▶ REQUIRED ACTION: From the entries that follow, reproduce exactly and only the lines from the line with "refine (untouched_sql (λ d, let '(n, d) := expire" to the line with "Lemma does_serveMux ok", endpoints included.

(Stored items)

(* ===== verification/Listeners.v ===== *)
(** * What the listeners do

    The statements a request of each listener and a sweep may execute, and how
    many; what they do to pairs and requests; that a drain ends. *)

From S2P Require Import Prelude GoStrings GoTime Http Trim Storage Sql SQLite SQLiteRefines Crypto.
From S2P Require Import Mailbox Pairflow Sweep Sched Concurrent Middleware Mux Discovery Effects Relay.

(** ** The public permission

    A public request inserts requests as pending, marks overdue pending requests
    expired, and otherwise writes envelopes only. *)
Definition fresh_row (r : RequestRow) : Prop :=
  rr_status r = StatusPending ∧ rr_path_id r = None ∧ rr_owner_json r = None.

Definition public_stmt : permission := λ X s,
  match s with
  | SqlUpdateStatus _ _ _ _ _ | SqlInsertPair _ _ => False
  | SqlInsertRequest _ row => fresh_row row
  | SqlExpire to from _ => to = StatusExpired ∧ from = StatusPending
  | _ => True
  end.

Section programs.
Context `{Ed : Ed25519} `{V : Verifier}.

Lemma public_put r pathID : does public_stmt 4 (put r pathID).
Proof. unfold put. follow. Qed.

Lemma public_get r pathID : does public_stmt 2 (get r pathID).
Proof. unfold get. follow. Qed.

Lemma public_ack r pathID : does public_stmt 3 (ack r pathID).
Proof. unfold ack. follow. Qed.

Lemma public_create r : does public_stmt 4 (createRequest r).
Proof. unfold createRequest. follow. Qed.

Lemma public_status id : does public_stmt 1 (getRequestStatus id).
Proof. unfold getRequestStatus. follow. Qed.

#[local] Hint Resolve public_put public_get public_ack public_create public_status : does.

Lemma public_mailbox r : does public_stmt 4 (Mailbox.dispatch r).
Proof. unfold Mailbox.dispatch. follow; known. Qed.

Lemma public_pairing r : does public_stmt 6 (dispatchPublic r).
Proof. unfold dispatchPublic. follow; known. Qed.

Lemma public_sweep isCanceled c : does public_stmt 3 (Once isCanceled c).
Proof. unfold Once. follow. Qed.

(** ** The owner's programs, by number *)

Lemma does_approveInsert id raw h owner : does anything 5 (approveInsert id raw h owner).
Proof. unfold approveInsert. follow. Qed.

Lemma does_deny id : does anything 2 (deny id).
Proof. unfold deny. follow. Qed.

Lemma does_listPending r : does anything 1 (listPending r).
Proof. unfold listPending. follow. Qed.

#[local] Hint Resolve does_approveInsert does_deny does_listPending : does.

Lemma does_approve r id : does anything 7 (approve r id).
Proof. unfold approve, approvePending, approveResolved. follow; known. Qed.

#[local] Hint Resolve does_approve : does.

Lemma does_owner secret r : does anything 9 (dispatchOwner secret r).
Proof. unfold dispatchOwner. follow; known. Qed.

End programs.

(** ** What the public permission leaves *)

Definition expired_row (r : RequestRow) : RequestRow := with_status StatusExpired None None r.

(** How a request may look when no owner had a hand in it. *)
Definition unapproved (before : option RequestRow) (after : option RequestRow) : Prop :=
  match before, after with
  | Some r, Some r' => r' = r ∨ rr_status r = StatusPending ∧ r' = expired_row r
  | Some _, None => False
  | None, Some r' => ∃ r, fresh_row r ∧ (r' = r ∨ r' = expired_row r)
  | None, None => True
  end.

Record untouched (d d' : DB) : Prop := Untouched {
  u_pairs : pairs d' = pairs d;
  u_requests : ∀ id, unapproved (pair_requests d !! id) (pair_requests d' !! id)
}.

Lemma unapproved_refl o : unapproved o o.
Proof. destruct o; [by left|done]. Qed.

Lemma unapproved_trans o1 o2 o3 : unapproved o1 o2 → unapproved o2 o3 → unapproved o1 o3.
Proof.
  destruct o1 as [r1|], o2 as [r2|], o3 as [r3|]; simpl; try done.
  - intros [-> | [Hs ->]] [-> | [Hs' ->]]; auto.
  - intros (r & Hr & [-> | ->]) [-> | [Hs' ->]]; exists r; split; auto.
Qed.

#[export] Instance untouched_preorder : PreOrder untouched.
Proof.
  split.
  - intros d. split; [done|]. intros id. apply unapproved_refl.
  - intros d1 d2 d3 [P1 R1] [P2 R2]. split; [congruence|]. intros id. by eapply unapproved_trans.
Qed.

Lemma untouched_envelopes d t : untouched d (set_envelopes t d).
Proof. split; [done|]. intros id. apply unapproved_refl. Qed.

Lemma untouched_expire d cutoff : untouched d (snd (expire StatusExpired StatusPending cutoff d)).
Proof.
  split; [done|]. intros id. simpl. rewrite lookup_fmap.
  destruct (pair_requests d !! id) as [r|]; [|done]. simpl. unfold expire_row.
  destruct (decide _) as [[Hs _]|]; [by right|by left].
Qed.

Lemma untouched_insert d id row :
  fresh_row row → pair_requests d !! id = None →
  untouched d (set_requests (<[id := row]> (pair_requests d)) d).
Proof.
  intros Hf Hn. split; [done|]. intros id'. simpl. destruct (decide (id = id')) as [<-|Hne].
  - rewrite Hn, lookup_insert_eq. exists row. auto.
  - rewrite lookup_insert_ne by done. apply unapproved_refl.
Qed.

Lemma untouched_sql {X} {s : Stmt (sqlres X)} {d x d'} (f : DB → sqlres X * DB) :
  stmt_step s d x d' → (∀ e w, exec e s w = sql e w f) → (∀ d, untouched d (f d).2) → untouched d d'.
Proof.
  intros Hs Hx Hf. destruct (step_sql s f d x d' Hx Hs) as [[_ ->]|[-> _]]; [apply Hf|reflexivity].
Qed.

Lemma untouched_step_insert {R} {s : Stmt (sqlres unit)} {d x d'} column k (row : R)
    (t : DB → gmap string R) (put : gmap string R → DB → DB) :
  stmt_step s d x d' →
  (∀ e w, exec e s w = sql e w (λ d, insert_row e column k (t d) (λ m, put m d) row d)) →
  (t d !! k = None → untouched d (put (<[k := row]> (t d)) d)) → untouched d d'.
Proof.
  intros Hs Hx Hp. destruct (step_insert s column k row t put d x d' Hx Hs) as [(_ & Hn & ->)|[-> _]];
    [by apply Hp|reflexivity].
Qed.

(** One permitted statement. *)
Lemma public_step {X} (s : Stmt X) d x d' : public_stmt X s → stmt_step s d x d' → untouched d d'.
Proof.
  intros Hok Hs. destruct s; try done.
  - destruct Hs as (e & w & w' & _ & <- & [= _ <-] & <-). reflexivity.
  - destruct Hs as (e & w & w' & _ & <- & [= _ <-] & <-). reflexivity.
  - eapply (untouched_step_insert _ _ _ envelopes set_envelopes Hs); [intros; reflexivity|].
    intros _. apply untouched_envelopes.
  - refine (untouched_sql (λ d, (inr (select_envelopes path_id direction since limit d), d)) Hs _ _);
      [done|intros d0; reflexivity].
  - refine (untouched_sql (λ d, let '(n, d) := delete_envelopes path_id ids d in (inr n, d)) Hs _ _);
      [done|intros d0; apply untouched_envelopes].
  - refine (untouched_sql (λ d, let '(n, d) := delete_older cutoff d in (inr n, d)) Hs _ _);
      [done|intros d0; apply untouched_envelopes].
  - eapply (untouched_step_insert _ _ _ pair_requests set_requests Hs); [intros; reflexivity|].
    by apply untouched_insert.
  - refine (untouched_sql (λ d, (inr (pair_requests d !! request_id), d)) Hs _ _);
      [done|intros d0; reflexivity].
  - refine (untouched_sql (λ d, (inr (select_by_status status d), d)) Hs _ _);
      [done|intros d0; reflexivity].
  - destruct Hok as [-> ->].
    refine (untouched_sql (λ d, let '(n, d) := expire StatusExpired StatusPending cutoff d in (inr n, d))
              Hs _ _); [done|intros d0; apply untouched_expire].
  - refine (untouched_sql (λ d, (inr (pairs d !! path_id), d)) Hs _ _); [done|intros d0; reflexivity].
Qed.

(** ** Requests of the listeners *)

Lemma does_serveMux ok n mux r escaped :
  (∀ p h, (p, h) ∈ mux → does ok n (h r)) → does ok n (serveMux mux r escaped).
Proof.
  intros Hm. unfold serveMux. destruct (ServeMux mux r escaped) as [h| | |] eqn:E; try done.
  destruct (ServeMux_in _ _ _ _ E) as [p Hp].
  apply (does_then ok n n); [done|by apply (Hm p)|done].
Qed.

Section listeners.
Context `{Ed : Ed25519} `{Keys : Ed25519Keys} `{Suite : AeadSuite} `{Bucket : TokenBucket}.
Context (perSecond : Z → Z → Rate) (interchangeID ownerSecret pageHTML : string) (values : Values).

Lemma public_request r escaped : does public_stmt 6 (serveMux (publicMux interchangeID pageHTML values) r escaped).
Proof.
  apply does_serveMux. intros p h Hh. unfold publicMux in Hh.
  repeat (apply elem_of_cons in Hh as [[= -> ->]|Hh]; [try done|]).
  - apply (does_le _ 4); [lia|apply public_mailbox].
  - apply public_pairing.
  - by apply elem_of_nil in Hh.
Qed.

Lemma tailnet_request r escaped : does anything 9 (tailnetHandler ownerSecret r escaped).
Proof.
  apply does_serveMux. intros p h Hh. unfold tailnetMux in Hh.
  repeat (apply elem_of_cons in Hh as [[= -> ->]|Hh]; [try done|]).
  - apply does_owner.
  - by apply elem_of_nil in Hh.
Qed.

(** Without the owner's secret a tailnet request runs nothing. *)
Lemma tailnet_refused r escaped :
  ownerAuthorized ownerSecret r = false → does public_stmt 0 (tailnetHandler ownerSecret r escaped).
Proof.
  intros Hu. apply does_serveMux. intros p h Hh. unfold tailnetMux in Hh.
  repeat (apply elem_of_cons in Hh as [[= -> ->]|Hh]; [try done|]).
  - unfold dispatchOwner. by rewrite Hu.
  - by apply elem_of_nil in Hh.
Qed.

Abbreviation public_task := (public_task perSecond interchangeID pageHTML values).
Abbreviation tailnet_task := (tailnet_task ownerSecret).

(** Everything a relay runs. *)
Definition process_task (p : Prog unit) : Prop := public_task p ∨ tailnet_task p ∨ sweep_task p.

(** The same without an owner: tailnet requests lack the secret. *)
Inductive ownerless_task : Prog unit → Prop :=
| OwnerlessPublic p : public_task p → ownerless_task p
| OwnerlessTailnet r escaped :
    ownerAuthorized ownerSecret r = false →
    ownerless_task (serve (tailnetHandler ownerSecret r escaped))
| OwnerlessSweep p : sweep_task p → ownerless_task p.

Lemma does_public_task p : public_task p → does public_stmt 6 p.
Proof.
  intros [r escaped a now now' buckets q Hq]. apply publicHandler_runs in Hq as ->.
  apply does_serve, public_request.
Qed.

Lemma does_sweep_task p : sweep_task p → does public_stmt 3 p.
Proof. intros [isCanceled c]. apply does_serve. by apply public_sweep. Qed.

Lemma does_process_task p : process_task p → does anything 9 p.
Proof.
  intros [H|[H|H]].
  - apply (does_weaken public_stmt); [done|]. apply (does_le _ 6); [lia|by apply does_public_task].
  - destruct H as [r escaped]. apply does_serve, tailnet_request.
  - apply (does_weaken public_stmt); [done|]. apply (does_le _ 3); [lia|by apply does_sweep_task].
Qed.

Lemma does_ownerless_task p : ownerless_task p → does public_stmt 6 p.
Proof.
  intros [q Hq|r escaped Hu|q Hq].
  - by apply does_public_task.
  - apply (does_le _ 0); [lia|]. by apply does_serve, tailnet_refused.
  - apply (does_le _ 3); [lia|by apply does_sweep_task].
Qed.

Lemma ownerless_safe p : ownerless_task p → safe (λ _, True) untouched p.
Proof.
  intros Hp d _. apply (does_wp public_stmt (λ _, True) untouched 6); [|by apply does_ownerless_task|done].
  intros X s d1 x d2 Ho _ Hs. split; [done|]. by apply (public_step s d1 x d2).
Qed.

End listeners.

▶ RESULT OF THIS TASK:
    refine (untouched_sql (λ d, let '(n, d) := expire StatusExpired StatusPending cutoff d in (inr n, d))
              Hs _ _); [done|intros d0; apply untouched_expire].
  - refine (untouched_sql (λ d, (inr (pairs d !! path_id), d)) Hs _ _); [done|intros d0; reflexivity].
Qed.

(** ** Requests of the listeners *)

Lemma does_serveMux ok n mux r escaped :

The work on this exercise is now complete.